Regarding _mm_cvtps_ph and ...cvtph_ps, I can find an Intel doc that say the _mm_* functions are in emmintrin.h and the _mm256_* are in immintrin.h, so putting them all with emmintrin.h is not consistent with what Intel says. I can find a Microsoft doc that say these are all available with immintrin.h (not emmintrin.h). It looks like gcc puts them with immintrin.h also.
Can we move the #include of f16cintrin.h from emmintrin.h to immintrin.h? It would be more compatible with everybody else, and equally inconsistent with Intel's doc AFAICT.
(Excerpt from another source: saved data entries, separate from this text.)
(** An engine whose words of code are the shards that satisfy [words]. *)
Class LeopardEngine (family : CodecFamily) (words : nat → nat → nat → list (list byte) → Prop) : Prop := {
  leopard_family : family ≠ Classic;
  leopard_encodes d p n data parity : family_fits family d p → n mod 64 = 0 → sep_layout (F:=gf8) d p n data parity →
    ∃ parity', encode_of family d p data parity = Ok parity' ∧ length parity' = p ∧ all_len n parity' ∧
      words d p n (data ++ parity');
  leopard_unique d p n data parity parity' : family_fits family d p → n mod 64 = 0 → length data = d →
    length parity = p → length parity' = p → all_len n parity → all_len n parity' →
    words d p n (data ++ parity) → words d p n (data ++ parity') → parity = parity';
  leopard_keeps jobs : keeps_views (decode_of family jobs);
  leopard_decodes jobs d p n present shards input_data outputs : family_fits family d p → n ≠ 0 → n mod 64 = 0 →
    length present = d + p → d ≤ count_present present → length shards = d + p → all_len n shards →
    (∀ i shard, present !! i = Some true → shards !! i = Some shard → input_data !! i = Some (Some shard)) →
    length input_data = d + p → words d p n shards → length outputs = d + p → Forall (output_ok n) outputs →
    decode_of family jobs present outputs input_data d p = Ok (filled present shards outputs);
}.
End interface.

(** ** The codec *)
Section codec.
Context {RT : Runtime} {St : Storage byte} {L : LruCache (list nat) (CachedMatrix byte)} {LL : LruLaws L}.
Context {LE : LeopardEncoders} {LD : LeopardDecoders}.
Context (family : CodecFamily) (words : nat → nat → nat → list (list byte) → Prop) {EN : LeopardEngine family words}.
#[local] Abbreviation codec := (@ReedSolomon gf8 L).

(** Shards whose element columns are words of the code. *)
Definition leopard_shards (d p n : nat) (shards : list (list byte)) : Prop :=
  length shards = d + p ∧ Forall (λ shard, length shard = n) shards ∧ words d p n shards.

(** A codec of the family, of a shape that the constructor accepts. *)
Definition leopard_codec (self : codec) (d p : nat) : Prop :=
  rs_codec_family self = family ∧ data_shard_count self = d ∧ parity_shard_count self = p ∧
  family_fits family d p.

Lemma constructed_codec d p options self : builtin_mode (matrix_mode options) →
  with_options (F:=gf8) d p options = Ok self → rs_codec_family self = family → leopard_codec self d p.
Proof.
  intros Hmode Hnew Hfam. pose proof leopard_family as Hne.
  pose proof (ensures_ok_inv _ _ _ _ (with_options_ensures (F:=gf8) d p options Hmode) Hnew)
    as (_ & _ & Hv & Hd & Hp & Hf & _).
  rewrite Hf in Hfam. rewrite Hfam in Hv, Hf. split_and!; [done|done|done|]. unfold family_fits.
  destruct family; [done| |]; cbn [validate_leopard_family] in Hv.
  - unfold validate_leopard_gf8 in Hv. destruct (negb is_byte_field); [done|].
    cbn [max_total_shards_for_family]. by destruct (leopard_shard_combo_fits _ _ _).
  - unfold validate_leopard_gf16 in Hv. destruct (negb is_byte_field); [done|]. cbn [target_endian_big] in Hv.
    cbn [max_total_shards_for_family]. by destruct (leopard_shard_combo_fits _ _ _).
Qed.

(** The engine of the codec. *)
Definition encode_family_sep (self : codec) (data parity : list (list byte)) :=
  if is_leopard_gf8_family self then encode_leopard_gf8_sep (F:=gf8) self data parity
  else encode_leopard_gf16_sep (F:=gf8) self data parity.

Lemma encode_family_inner self data parity : rs_codec_family self = family →
  encode_family_sep self data parity = encode_leopard_sep_inner (F:=gf8) self data parity (encode_of family).
Proof.
  intros Hf. pose proof leopard_family as Hne. unfold encode_family_sep, is_leopard_gf8_family. rewrite Hf.
  by destruct family.
Qed.

Lemma codec_family self : rs_codec_family self = family →
  is_leopard_gf8_family self || is_leopard_gf16_family self = true.
Proof.
  intros Hf. pose proof leopard_family as Hne. unfold is_leopard_gf8_family, is_leopard_gf16_family. rewrite Hf.
  by destruct family.
Qed.

Lemma family_sep_ok self d p n data parity : leopard_codec self d p → n mod 64 = 0 →
  sep_layout (F:=gf8) d p n data parity →
  ∃ parity', encode_family_sep self data parity = Ok parity' ∧
    length parity' = p ∧ all_len n parity' ∧ words d p n (data ++ parity').
Proof.
  intros (Hf & Hd & Hp & Hsh) H64 Hlay. pose proof Hlay as (Hld & Hlp & Hn & Ha & Ha').
  destruct (family_fits_pos _ _ _ Hsh) as [Hd0 _].
  destruct (leopard_encodes d p n data parity Hsh H64 Hlay) as (parity' & Hrun & Hl & Ha'' & Hw).
  exists parity'. split_and!; [|done|done|done]. rewrite encode_family_inner by done.
  rewrite (encode_inner_bytes self n data parity), Hd, Hp; [done| |intros ->; simpl in Hld; lia|done|done].
  intros out Ho. rewrite Hd, Hp, Hrun in Ho. injection Ho as <-. by rewrite Hl.
Qed.

(** Encoding. *)
Lemma leopard_encode_ok self d p n data parity : leopard_codec self d p → n mod 64 = 0 →
  sep_layout (F:=gf8) d p n data parity →
  ∃ parity', encode_sep (F:=gf8) self data parity = Ok parity' ∧ leopard_shards d p n (data ++ parity').
Proof.
  intros Hc H64 Hlay. pose proof Hc as (Hf & Hd & Hp & Hsh). pose proof Hlay as (Hld & Hlp & Hn & Ha & Ha').
  destruct (family_fits_pos _ _ _ Hsh) as [Hd0 Hp0].
  destruct (family_sep_ok self d p n data parity Hc H64 Hlay) as (parity' & Hrun & Hl & Ha'' & Hw).
  exists parity'. unfold encode_sep. rewrite Hd, Hp, (sep_checks_ok d p n) by done. cbn [obind]. split.
  - rewrite <- Hrun. unfold encode_family_sep. pose proof (codec_family self Hf) as Hor.
    destruct (is_leopard_gf8_family self); [done|]. cbn [orb] in Hor. by rewrite Hor.
  - split_and!; [rewrite length_app; lia|by apply Forall_app|done].
Qed.

(** Verification. *)
Lemma leopard_verify_ok self d p n shards : leopard_codec self d p → n mod 64 = 0 →
  whole_layout (F:=gf8) (d + p) n shards →
  ∃ b, verify (F:=gf8) self shards = Ok b ∧ (b = true ↔ leopard_shards d p n shards).
Proof.
  intros Hc H64 Hlay. pose proof Hc as (Hf & Hd & Hp & Hsh). pose proof Hlay as (Hl & Hn & Ha).
  destruct (family_fits_pos _ _ _ Hsh) as [Hd0 Hp0].
  pose proof (whole_split (F:=gf8) d p n shards Hlay) as (Hld & Hlp & _ & Had & Hap).
  destruct (family_sep_ok self d p n (take d shards) (replicate p (replicate n x00)) Hc H64) as (parity' & Hrun & Hl' & Ha' & Hw).
  { split_and!; [done|by rewrite length_replicate|done|done|]. apply Forall_replicate, length_replicate. }
  assert (total_shard_count self = d + p) as Ht by (rewrite <- Hd, <- Hp; done).
  exists (bool_decide (parity' = drop d shards)). split.
  - unfold verify. rewrite Ht, (whole_checks_ok (F:=gf8) (d + p) n) by (done || lia).
    rewrite (codec_family self Hf). unfold verify_leopard.
    destruct (lookup_lt_is_Some_2 shards 0 ltac:(lia)) as [first Hfirst].
    rewrite (index_ok _ _ _ Hfirst). cbn [obind]. rewrite Hp.
    pose proof (Forall_lookup_1 _ _ _ _ Ha Hfirst) as Hfl. cbn beta in Hfl. rewrite Hfl.
    unfold verify_leopard_with_buffer. rewrite Hd.
    rewrite (slice_ok shards 0 d) by lia. cbn [obind]. rewrite Nat.sub_0_r, drop_0.
    rewrite (slice_ok shards d) by lia. cbn [obind].
    match goal with |- context [obind ?m _] =>
      replace m with (Ok (E:=Error) parity') by exact (eq_sym Hrun) end. cbn [obind fst]. rewrite (take_ge (drop d shards)) by len.
    by rewrite shards_agree_spec by (rewrite Hl', Hlp; done).
  - rewrite bool_decide_eq_true. rewrite <- (take_drop d shards) at 2. split.
    + intros <-. split_and!; [rewrite length_app; lia|by apply Forall_app|done].
    + intros (_ & _ & Hw'). by apply (leopard_unique d p n (take d shards)).
Qed.

(** *** Reconstruction *)
Section containers.
Context {T : Type} {S : ReconstructShard (F:=gf8) T} {SL : ShardLaws T S}.
Implicit Types (slices : list T) (required : nat → bool) (jobs : N).

(** What is left of the shards. *)
Definition pieces_of slices (shards : list (list byte)) : Prop :=
  length slices = length shards ∧
  ∀ i s (x : list byte), slices !! i = Some s → shard_get s = Some x → shards !! i = Some x.

(** The requested shards are back, and those that were there are still there. *)
Definition repaired slices required (shards : list (list byte)) slices' : Prop :=
  ∀ i s (x : list byte), slices !! i = Some s → shards !! i = Some x → is_here s = true ∨ required i = true →
    ∃ s', slices' !! i = Some s' ∧ shard_get s' = Some x.

Lemma here_piece slices shards i s : pieces_of slices shards → slices !! i = Some s → is_here s = true →
  ∃ x : list byte, shard_get s = Some x ∧ shards !! i = Some x.
Proof.
  intros [_ Hp] Hs Hh. unfold is_here in Hh. apply bool_decide_eq_true in Hh as [x Hx]. eauto.
Qed.

Lemma count_pieces slices : LeoRestore.count_present (map is_here slices) = LeopardReconstruct.present_count slices.
Proof.
  unfold LeoRestore.count_present, LeopardReconstruct.present_count. rewrite filter_map_length. f_equal.
  apply filter_ext_elem. intros s _. apply Is_true_true.
Qed.

Lemma regular_length slices shards n d len : 0 < d → d ≤ LeopardReconstruct.present_count slices →
  pieces_of slices shards → Forall (λ shard, length shard = n) shards → regular (F:=gf8) len slices → len = n.
Proof.
  intros Hd Hcnt Hp Ha Hreg. unfold LeopardReconstruct.present_count in Hcnt.
  destruct (filter (λ s, is_here s = true) slices) as [|s l] eqn:Hf; [simpl in Hcnt; lia|].
  assert (s ∈ filter (λ s, is_here s = true) slices) as [Hh Hin]%list_elem_of_filter by (rewrite Hf; left).
  apply list_elem_of_lookup in Hin as [i Hi]. destruct (here_piece slices shards i s Hp Hi Hh) as (x & Hx & Hsx).
  destruct (Hreg i s x Hi Hx) as [<- _]. by apply (Forall_lookup_1 _ _ _ _ Ha Hsx).
Qed.

Lemma family_decodes self d p n shards slices required jobs : leopard_codec self d p → n mod 64 = 0 → 0 < n →
  leopard_shards d p n shards → pieces_of slices shards → d ≤ LeopardReconstruct.present_count slices →
  decoded self slices required (decode_of family jobs) n
  = Ok (filled (map is_here slices) shards (fresh_views n (requests required slices))).
Proof.
  intros (Hf & Hd & Hp & Hsh) H64 Hn (Hl & Ha & Hw) Hpc Hcnt. pose proof Hpc as [Hlen _].
  assert (length (requests required slices) = d + p) as Hlr by (unfold requests; rewrite length_imap; lia).
  unfold decoded. rewrite Hd, Hp.
  apply (leopard_decodes jobs d p n); try done; [lia|len|by rewrite count_pieces| |len|unfold fresh_views; len|].
  - intros i x Hi Hx. rewrite lookup_map. rewrite lookup_map in Hi. destruct (slices !! i) as [s|] eqn:Hs; [|done].
    cbn in Hi |- *. injection Hi as Hh. destruct (here_piece slices shards i s Hpc Hs Hh) as (y & Hy & Hsy).
    rewrite Hx in Hsy. injection Hsy as <-. unfold view_of. by rewrite Hy.
  - apply Forall_map, Forall_forall. intros [] _; [right; apply length_replicate|by left].
Qed.

Lemma filled_lookup slices shards required n i s x : pieces_of slices shards → 0 < n →
  slices !! i = Some s → shards !! i = Some x → is_here s = false → required i = true →
  filled (map is_here slices) shards (fresh_views n (requests required slices)) !! i = Some x.
Proof.
  intros [Hlen _] Hn Hs Hx Hh Hr. pose proof (lookup_lt_Some _ _ _ Hs) as Hi.
  assert (length (fresh_views n (requests required slices)) = length slices) as Hl
    by (unfold fresh_views, requests; rewrite length_map, length_imap; done).
  unfold filled. rewrite lookup_tabulate by lia. f_equal. unfold fresh_views.
  rewrite lookup_map, requests_lookup, Hs. cbn [fmap option_fmap option_map]. rewrite Hh, Hr. cbn [negb andb default from_option id].
  unfold kept, LeoLocator.here. rewrite lookup_map, Hs. cbn [option_map default from_option id]. rewrite Hh, length_replicate.
  rewrite (proj2 (Nat.eqb_neq n 0)) by lia. cbn [orb]. by rewrite Hx.
Qed.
I'd rather not move them into immintrin.h. The current situation is that if you include emmintrin.h you get "too many" intrinsics w.r.t to the Intel docs (and immintrin.h is just right, since it recursively includes emmintrin.h), while if we move it to immintrin.h, including emmintrin.h would provide "not enough" intrinsics. So, in terms of compatibility, I think this is slightly better.
Regarding MSVC and GCC - MSVC doesn't have an emmintrin.h (or any other specialized intrinsic file) and puts everything in immintrin.h. GCC, in my opinion, should probably also be fixed. :-)
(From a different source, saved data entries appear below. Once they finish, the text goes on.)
Lemma log_sum_zsum (er : nat → bool) (f : nat → N) (g : nat → Z) n : (∀ j, eqm65535 (Z.of_N (f j)) (g j)) →
  eqm65535 (Z.of_N (log_sum f (filter er (seq 0 n)))) (zsum n (λ j, Z.b2z (er j) * g j)%Z).
Proof.
  intros Hfg. induction n as [|n IH]; [by exists 0%Z|]. rewrite seq_S, filter_app, log_sum_app. cbn [zsum Nat.add].
  rewrite N2Z.inj_add. apply eqm_mod; [lia|]. apply eqm_mod in IH; [|lia]. rewrite Z.add_mod, IH by lia.
  assert ((Z.of_N (log_sum f (filter er [n])) mod 65535 = (Z.b2z (er n) * g n) mod 65535)%Z) as ->.
  { rewrite filter_cons, filter_nil. destruct (er n); [|done]. rewrite decide_True by done.
    cbn [log_sum foldr Z.b2z]. rewrite N.add_0_r, Z.mul_1_l. by apply eqm_mod; [|apply Hfg]. }
  by rewrite <- Z.add_mod by lia.
Qed.

Lemma for_each_ext_in {E A S} (l : list A) (f g : A → S → outcome E S) s : 
  (∀ x s, x ∈ l → f x s = g x s) → for_each l f s = for_each l g s.
Proof.
  revert s. induction l as [|x l IH]; intros s H; [done|]. cbn [for_each]. rewrite H by left.
  destruct (g x s); [apply IH|done..]. intros y s' Hy. apply H. by right.
Qed.

Section erasures.
Context (present : list bool) (d p K : nat) (driver : LeopardGf16DecodeDriver).
Context (Hd : dec_data_shards driver = d) (Hp : dec_parity_shards driver = p).
Context (Hm : dec_m driver = 2 ^ K) (Hw : dec_work_size driver = 2 ^ K + d).
Context (HpK : p ≤ 2 ^ K) (Hfit : 2 ^ K + d ≤ 2 ^ 16) (Hpresent : length present = d + p).
#[local] Abbreviation here := (here present).
#[local] Abbreviation lost := (lost present d p K).

Definition missing_parity_list : list nat := filter (λ i, ¬ here i) (seq d p).
Definition missing_data_list : list nat := filter (λ i, ¬ here i) (seq 0 d).
#[local] Abbreviation mp := missing_parity_list.
#[local] Abbreviation md := missing_data_list.

Definition erased : list nat := filter lost (seq 0 (2 ^ K + d)).

Lemma not_true_negb (b : bool) : Is_true (negb b) ↔ ¬ Is_true b.
Proof. by destruct b; cbn; intuition. Qed.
On the other hand, I undersand why providing _mm256 stuff in emmintrin.h may be a problem. Perhaps we can split the file in two (or move the relevant intrinsics directly into emm/immintrin)?
That would means our header structure is slightly different from GCC's, but since this file should not be included directly anyway, that doesn't really bother me.
Does that sound reasonable to you?
Thanks Michael! Moving the mm256 stuff to immintrin.h ought to work. What actually motivates this is mucking around with modularizing the intrinsic headers, and the immediate problem is the duplicate typedefs for v8sf and m256 (which are in both f16cintrin.h and avxintrin.h). If we move the mm256 intrinsics to a point in immintrin.h that comes after where it includes avxintrin.h, then the duplicate typedefs can go away.
I'll see if I can get a patch for this up today.